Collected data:
Lemma deliver_spec d o : delivered d (deliver d o) (count_of o).
Proof.
  assert (forall p, delivered d (broadcast p d) None) as Hb.
  { intros p. unfold replied, broadcast. rewrite broadcast_md_spec. split; unfold replied; cbn [dl_subscribers dl_net dl_answers dl_reply]; [|by destruct (dl_reply d)|done].
    intros Hnd Hn. split; [by apply NoDup_ListNoDup, List.NoDup_filter, NoDup_ListNoDup|by apply send_all_ok]. }
  destruct o as [m|m|to m|m|m|to m|n]; cbn [deliver count_of]; try apply Hb.
  - split; cbn [dl_subscribers dl_net dl_answers dl_reply]; [|unfold replied; by destruct (dl_reply d)|done].
    intros Hnd Hn. split; [done|by apply send_frame_ok].
  - destruct (is_nil _); [|apply Hb]. split; [done|unfold replied; by destruct (dl_reply d)|done].
  - pose proof (try_send_md_ok (frame_message (Some (PMarketDataSnapshot m))) to (dl_net d)) as Hn. destruct (try_send_md _ _ _) as [alive n].
    split; cbn [dl_subscribers dl_net dl_answers dl_reply]; [|unfold replied; by destruct (dl_reply d)|done].
    intros Hnd Hnet. split; [|by apply Hn]. destruct alive; [|done]. case_bool_decide as Hin; [|done]. cbn [andb]. apply NoDup_app. split_and!; [done| |apply NoDup_singleton].
    intros x Hx Hx'. apply list_elem_of_singleton in Hx' as ->. done.
  - unfold replied. destruct (dl_reply d) eqn:Hr; (split; unfold replied; rewrite ?Hr; cbn [dl_subscribers dl_net dl_answers dl_reply]; done).
Qed.

Lemma deliver_all outs : forall d, delivered d (foldl deliver d outs) (head (omap count_of outs)).
Proof.
  induction outs as [|o outs IH]; intros d.
  - split; [done|unfold replied; simpl; by destruct (dl_reply d)|done].
  - cbn [foldl]. destruct (deliver_spec d o) as [L1 A1 R1], (IH (deliver d o)) as [L2 A2 R2].
    assert (head (omap count_of (o :: outs)) = match count_of o with Some n => Some n | None => head (omap count_of outs) end) as -> by (simpl; by destruct (count_of o)).
    split.
    + intros Hnd Hn. destruct (L1 Hnd Hn). by apply L2.
    + rewrite A2. unfold replied in *. rewrite R1, A1. destruct (count_of o); [by destruct (dl_reply d)|]. by destruct (dl_reply d).
    + rewrite R2, R1. by destruct (count_of o), (head _).
Qed.

(** ** Inputs *)

Lemma publish_grows at_ (e e' : Engine Z Z) : publish_indicative at_ e = Done e' -> exists outs, e_outputs e' = e_outputs e ++ outs.
Proof.
  unfold publish_indicative. destruct (negb _); [intros [= ->]; exists []; by rewrite app_nil_r|].
  destruct (auction_orders e); try done. cbn [obind]. destruct (uncross _ _); try done. cbn [obind].
  case_bool_decide; intros [= <-]; [exists []; by rewrite app_nil_r|by eexists].
Qed.

Lemma remember_keeps_outputs outs (e : Engine Z Z) : e_outputs (remember_status outs e) = e_outputs e.
Proof. unfold remember_status. destruct (foldl _ _ outs) as [h t]. by destruct (trim_history history_limit t h) as [h' t']. Qed.

Lemma mass_cancel_counts m (e e' : Engine Z Z) : mass_cancel m e = Done e' -> is_Some (head (omap count_of (e_outputs e'))).
Proof.
  unfold mass_cancel. destruct (tick e) as [e1| |]; try done. cbn [obind]. destruct (cancel_all _ _ _ _) as [e2| |]; try done. cbn [obind].
  set (e3 := on_desk _ e2). destruct (publish_indicative (e_clock e3) e3) as [e4| |] eqn:Hp; try done. cbn [obind].
  intros [= <-]. destruct (publish_grows _ _ _ Hp) as (outs & Ho).
  rewrite remember_keeps_outputs, Ho. subst e3. unfold e_outputs at 1. cbn [on_desk set_desk e_desk push outputs].
  rewrite !omap_app, <- app_assoc. destruct (omap count_of _); simpl; eauto.
Qed.

Lemma apply_mass_counts sym at_ m owner disk trace j outs (j' : Journal Z) :
  apply sym at_ (IMassCancel m) owner disk trace j = Done (Ok outs, j') -> is_Some (head (omap count_of outs)).
Proof.
  unfold apply. destruct (match j_recording j with Some r => rc_finished r | None => false end); [done|]. cbn [input_encode].
  destruct (log_append _ _ _ _ _ _) as [[[]|] log]; [|done]. unfold execute. cbn [dispatch].
  destruct (mass_cancel _ _) as [e| |] eqn:Hm; try done. cbn [obind]. apply mass_cancel_counts in Hm.
  destruct (take_diagnostics (fresh e)) as [diags e']. cbn [obind j_recording j_inspection set_log].
  destruct (j_recording j), (j_inspection j); cbn [fmap option_fmap option_map]; try (intros [= <- _]; exact Hm).
  destruct (append_trace _ _ _) as [[u|err] r']; [|done]. intros [= <- _]. exact Hm.
Qed.

(** What an engine run does to the journal. *)
Definition applied (sym : string) (now : Time) (disk trace : DiskWrite) (j j' : option (Journal Z)) : Prop :=
  match j with
  | None => j' = None
  | Some j => exists input owner outs j1, input_for sym now input /\ apply sym now input owner disk trace j = Done (Ok outs, j1) /\ j' = Some j1
  end.

Lemma persisted_input_for sym now msg :
  match msg with Some m => routed sym m | None => True end -> 0 <= nanos now < 1000000000 -> input_for sym now (persisted_message sym msg).1.
Proof. intros Hr Hn. split; [|done]. by destruct msg as [[]|]. Qed.

Lemma run_input_spec sym now msg disk trace state s res :
  match msg with Some m => routed sym m | None => True end -> 0 <= nanos now < 1000000000 ->
  run_input sym now msg disk trace state s = Done res ->
  match res with
  | Ok (outs, e, state', j', i) =>
    applied sym now disk trace (sv_journal s) j' /\ (is_Some (mass_reply msg) -> is_Some (head (omap count_of outs))) /\
    (state' = state \/ sv_journal s = None /\ exists e', state' = TaskUnlogged e')
  | Err (e, j') => exists j input owner, sv_journal s = Some j /\ input_for sym now input /\ apply sym now input owner disk trace j = Done (Err e, j')
  end.
Proof.
  intros Hr Hn. pose proof (persisted_input_for sym now msg Hr Hn) as Hin. unfold run_input. destruct (sv_journal s) as [j|] eqn:Hj.
  - unfold persisted_input. destruct (persisted_message sym msg) as [input owner] eqn:Hm. cbn [fst] in Hin.
    destruct (apply _ _ _ _ _ _ _) as [[[outs|e] j1]| |] eqn:Ha; try done; cbn [obind]; intros [= <-].
    + split_and!; [by exists input, (default (j_detached j) owner), outs, j1| |by left]. destruct msg as [[]|]; try by intros [? ?]. injection Hm as <- <-. intros _. by eapply apply_mass_counts.
    + by exists j, input, (default (j_detached j) owner).
  - destruct state as [| |e]; try done. destruct (unlogged_input msg _) as [e1| |] eqn:Hu; try done. cbn [obind]. intros [= <-].
    split_and!; [done| |right; eauto]. destruct msg as [[]|]; try by intros [? ?]. intros _. by eapply mass_cancel_counts.
Qed.

(** ** Moves *)

Context (restored : gset string).
Implicit Types (kind : nat -> bool).
Abbreviation ok := (server_ok restored).

Lemma ok_set_net kind n s : ok kind s -> net_ok n -> ok kind (set_net n s).
Proof. intros [A T N [Q1 Q2 Q3 Q4]] Hn. by split. Qed.

Lemma ok_set_handler kind c h s :
  ok kind s -> (forall r count, (r, count) ∈ handler_replies h -> kind r = count /\ coming s r count) -> ok kind (set_handler c h s).
Proof.
  intros [A T N [Q1 Q2 Q3 Q4]] Hh. split; [done..|]. split; [done|done| |done]. intros c' h' r count. cbn [set_handler sv_handlers].
  rewrite lookup_insert_Some. intros [[_ <-]|[_ Hc]]; [by apply Hh|by eapply Q3].
Qed.

Lemma ok_add_waiter kind w s :
  ok kind s -> (forall r count, (r, count) ∈ waiting_replies w -> kind r = count /\ coming s r count) -> ok kind (add_waiter w s).
Proof.
  intros [A T N [Q1 Q2 Q3 Q4]] Hw. split; [done..|]. split; [done..|]. intros w' r count. cbn [add_waiter sv_waiters].
  rewrite elem_of_app, list_elem_of_singleton. intros [Hin| ->]; [by eapply Q4|by apply Hw].
Qed.

(** Replies that are coming keep coming when queues and answers grow. *)
Lemma coming_mono s s' r count :
  sv_answers s ⊆ sv_answers s' ->
  (forall sym t m, sv_tasks s !! sym = Some t -> m ∈ tk_queue t -> exists t', sv_tasks s' !! sym = Some t' /\ m ∈ tk_queue t') ->
  coming s r count -> coming s' r count.
Proof.
  intros Ha Hq [(a & Hr & Hc)|(sym & t & m & Ht & Hm & Hr & Hc)]; [left; exists a; split; [by eapply lookup_weaken|done]|].
  right. destruct (Hq _ _ _ Ht Hm) as (t' & Ht' & Hm'). by exists sym, t', m.
Qed.

Lemma ok_send_symbol kind sym m s :
  ok kind s -> routed sym m -> (forall r, msg_reply m = Some r -> (r < sv_next_reply s)%nat /\ is_mass m = kind r) -> ok kind (send_symbol sym m s).
Proof.
  intros [A T N [Q1 Q2 Q3 Q4]] Hr Hm.
  assert (forall r count, coming s r count -> coming (send_symbol sym m s) r count) as Hmono.
  { intros r count. apply coming_mono; [done|]. intros sym' t m' Ht Hin. cbn [send_symbol set_tasks sv_tasks].
    destruct (decide (sym' = sym)) as [->|Hne].
    - rewrite lookup_alter_eq, Ht. eexists. split; [done|]. cbn [tk_queue]. apply elem_of_app. by left.
    - rewrite lookup_alter_ne by done. eauto. }
  split; [|..|split]; try done.
  - destruct A as [A1 A2]. split; cbn [send_symbol set_tasks sv_tasks sv_router]; [|by rewrite <- size_dom, dom_alter_L, size_dom]. intros sym'. rewrite lookup_alter_is_Some. apply A1.
  - intros sym' t. cbn [send_symbol set_tasks sv_tasks sv_journal]. rewrite lookup_alter_Some. intros [(<- & t' & Ht & ->)|[_ Ht]]; [|by apply T].
    destruct (T _ _ Ht) as [K1 K2 K3]. split; [|done..]. cbn [tk_queue]. apply Forall_app. split; [done|by apply Forall_singleton].
  - intros sym' t m' r. cbn [send_symbol set_tasks sv_tasks sv_next_reply]. rewrite lookup_alter_Some. intros [(<- & t' & Ht & ->)|[_ Ht]]; [|exact (Q1 _ _ _ _ Ht)].
    cbn [tk_queue]. rewrite elem_of_app, list_elem_of_singleton. intros [Hin| ->]; [by eapply Q1|apply Hm].
  - intros c h r count Hc Hin. destruct (Q3 c h r count Hc Hin). auto.
  - intros w r count Hw Hin. destruct (Q4 w r count Hw Hin). auto.
Qed.

(** A new reply, of either kind. *)
Definition with_kind (r : nat) (count : bool) kind : nat -> bool := fun r' => if decide (r' = r) then count else kind r'.

Lemma coming_below kind s r count : replies_ok kind s -> coming s r count -> (r < sv_next_reply s)%nat.
Proof. intros [Q1 Q2 _ _] [(a & Ha & _)|(sym & t & m & Ht & Hm & Hr & _)]; [by eapply Q2|by eapply Q1]. Qed.

Lemma with_kind_below r r' count kind : (r' < r)%nat -> with_kind r count kind r' = kind r'.
Proof. intros Hlt. unfold with_kind. destruct (decide (r' = r)); [lia|done]. Qed.

Lemma ok_new_reply kind count s : ok kind s -> ok (with_kind (sv_next_reply s) count kind) (new_reply s).2.
Proof.
  intros [A T N Q]. pose proof Q as [Q1 Q2 Q3 Q4]. split; [done..|]. split; cbn [new_reply snd sv_tasks sv_answers sv_handlers sv_waiters sv_next_reply].
  - intros sym t m r Ht Hm Hr. destruct (Q1 sym t m r Ht Hm Hr). rewrite with_kind_below by done. split; [lia|done].
  - intros r a Ha. destruct (Q2 r a Ha). rewrite with_kind_below by done. split; [lia|done].
  - intros c h r k Hc Hin. destruct (Q3 c h r k Hc Hin) as [Hk Hcome]. rewrite with_kind_below by (by eapply coming_below). done.
  - intros w r k Hw Hin. destruct (Q4 w r k Hw Hin) as [Hk Hcome]. rewrite with_kind_below by (by eapply coming_below). done.
Qed.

Work task
From the records above, reproduce exactly the lines from the one with "run_input sym now" to the one with "Abbreviation ok := (server_ok restored).", both included, and no others.

Solution for this exercise
  run_input sym now msg disk trace state s = Done res ->
  match res with
  | Ok (outs, e, state', j', i) =>
    applied sym now disk trace (sv_journal s) j' /\ (is_Some (mass_reply msg) -> is_Some (head (omap count_of outs))) /\
    (state' = state \/ sv_journal s = None /\ exists e', state' = TaskUnlogged e')
  | Err (e, j') => exists j input owner, sv_journal s = Some j /\ input_for sym now input /\ apply sym now input owner disk trace j = Done (Err e, j')
  end.
Proof.
  intros Hr Hn. pose proof (persisted_input_for sym now msg Hr Hn) as Hin. unfold run_input. destruct (sv_journal s) as [j|] eqn:Hj.
  - unfold persisted_input. destruct (persisted_message sym msg) as [input owner] eqn:Hm. cbn [fst] in Hin.
    destruct (apply _ _ _ _ _ _ _) as [[[outs|e] j1]| |] eqn:Ha; try done; cbn [obind]; intros [= <-].
    + split_and!; [by exists input, (default (j_detached j) owner), outs, j1| |by left]. destruct msg as [[]|]; try by intros [? ?]. injection Hm as <- <-. intros _. by eapply apply_mass_counts.
    + by exists j, input, (default (j_detached j) owner).
  - destruct state as [| |e]; try done. destruct (unlogged_input msg _) as [e1| |] eqn:Hu; try done. cbn [obind]. intros [= <-].
    split_and!; [done| |right; eauto]. destruct msg as [[]|]; try by intros [? ?]. intros _. by eapply mass_cancel_counts.
Qed.

(** ** Moves *)

Context (restored : gset string).
Implicit Types (kind : nat -> bool).
Abbreviation ok := (server_ok restored).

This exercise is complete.